At the line containing "pose proof (transaction_atomic", begin setting down the entries exactly, and stop only after the last line.

*** Input Section Begins ***

(** The machine stops after three of the writes of [us0], and then in the
    first recovery. *)
Lemma transaction_atomic_witness :
  ∃ c d t l, s0 = Lsys (rest c d t 1) l [] ∧
    let d3 := replay d (take 3 (writes (transaction us0) s0)) in
    let d' := replay d3 (take 1 (writes (initlog 1) (boot d3 1))) in
    wp (initlog 1) (λ _ s',
      (∀ k, ¬ (2 ≤ k < 32) → block_at (disks (io s')) 1 k = block_at d 1 k) ∨
      (∀ k, ¬ (2 ≤ k < 32) → block_at (disks (io s')) 1 k = updated us0 (block_at d 1) k)) (boot d' 1).
Proof.
  destruct s0_ready as (c & d & t & l & Hs & HR & Hsp & E1 & E2 & Ho & Hc). exists c, d, t, l. split; [exact Hs|]. rewrite Hs. intros d3 d'.
  pose proof (transaction_atomic c d t 1 l [] us0 3 d' 1 HR Ho Hc) as H. rewrite E1, E2 in H.
  apply H; [done|done|cbn; lia|by apply us0_ok|]. apply crash_again, crash_none.
Defined.

Lemma end_op_commits_witness :
  ∃ c d l bs, ready c d 1 l bs ∧ outstanding l = 1 ∧
    wp end_op (λ _ s', ∃ c' d' t', s' = Lsys (rest c' d' t' 1) (set_outstanding 0 (set_lh_n 0 l)) [LOGCHAN] ∧
      ready c' d' 1 (set_lh_n 0 l) [] ∧
      ∀ k, ¬ (start l ≤ k < start l + log_size l) → block_at d' 1 k = vol c d k ∧ vol c' d' k = vol c d k)
      (Lsys (rest c d [] 1) l []).
Proof.
  destruct s0_ready as (c & d & t & l & _ & HR & Hsp & E1 & E2 & Ho & Hc).
  destruct (wp_elim (begin_op;; updates us0) (λ _ s', ∃ c1 l1 bs1, s' = Lsys (rest c1 d [] 1) l1 [] ∧ ready c1 d 1 l1 bs1 ∧
    outstanding l1 = 1 ∧ committing l1 = false) (Lsys (rest c d [] 1) l [])) as (_ & _ & _ & c1 & l1 & bs1 & _ & HR1 & Ho1 & Hc1).
  { apply wp_until_end; [exact HR|exact Ho|exact Hc|done|by rewrite E2|cbn; lia|by apply us0_ok|].
    intros c1 l1 bs1 H1 H2 H3 _ _ _. exists c1, l1, bs1. split_and!; [reflexivity|exact H1|exact H2|exact H3]. }
  exists c1, d, l1, bs1. split; [exact HR1|]. split; [exact Ho1|]. exact (end_op_commits c1 d [] 1 l1 bs1 [] HR1 Ho1 Hc1).
Defined.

*** Input Section Ends ***

Response -
  pose proof (transaction_atomic c d t 1 l [] us0 3 d' 1 HR Ho Hc) as H. rewrite E1, E2 in H.
  apply H; [done|done|cbn; lia|by apply us0_ok|]. apply crash_again, crash_none.
Defined.

Lemma end_op_commits_witness :
  ∃ c d l bs, ready c d 1 l bs ∧ outstanding l = 1 ∧
    wp end_op (λ _ s', ∃ c' d' t', s' = Lsys (rest c' d' t' 1) (set_outstanding 0 (set_lh_n 0 l)) [LOGCHAN] ∧
      ready c' d' 1 (set_lh_n 0 l) [] ∧
      ∀ k, ¬ (start l ≤ k < start l + log_size l) → block_at d' 1 k = vol c d k ∧ vol c' d' k = vol c d k)
      (Lsys (rest c d [] 1) l []).
Proof.
  destruct s0_ready as (c & d & t & l & _ & HR & Hsp & E1 & E2 & Ho & Hc).
  destruct (wp_elim (begin_op;; updates us0) (λ _ s', ∃ c1 l1 bs1, s' = Lsys (rest c1 d [] 1) l1 [] ∧ ready c1 d 1 l1 bs1 ∧
    outstanding l1 = 1 ∧ committing l1 = false) (Lsys (rest c d [] 1) l [])) as (_ & _ & _ & c1 & l1 & bs1 & _ & HR1 & Ho1 & Hc1).
  { apply wp_until_end; [exact HR|exact Ho|exact Hc|done|by rewrite E2|cbn; lia|by apply us0_ok|].
    intros c1 l1 bs1 H1 H2 H3 _ _ _. exists c1, l1, bs1. split_and!; [reflexivity|exact H1|exact H2|exact H3]. }
  exists c1, d, l1, bs1. split; [exact HR1|]. split; [exact Ho1|]. exact (end_op_commits c1 d [] 1 l1 bs1 [] HR1 Ho1 Hc1).
Defined.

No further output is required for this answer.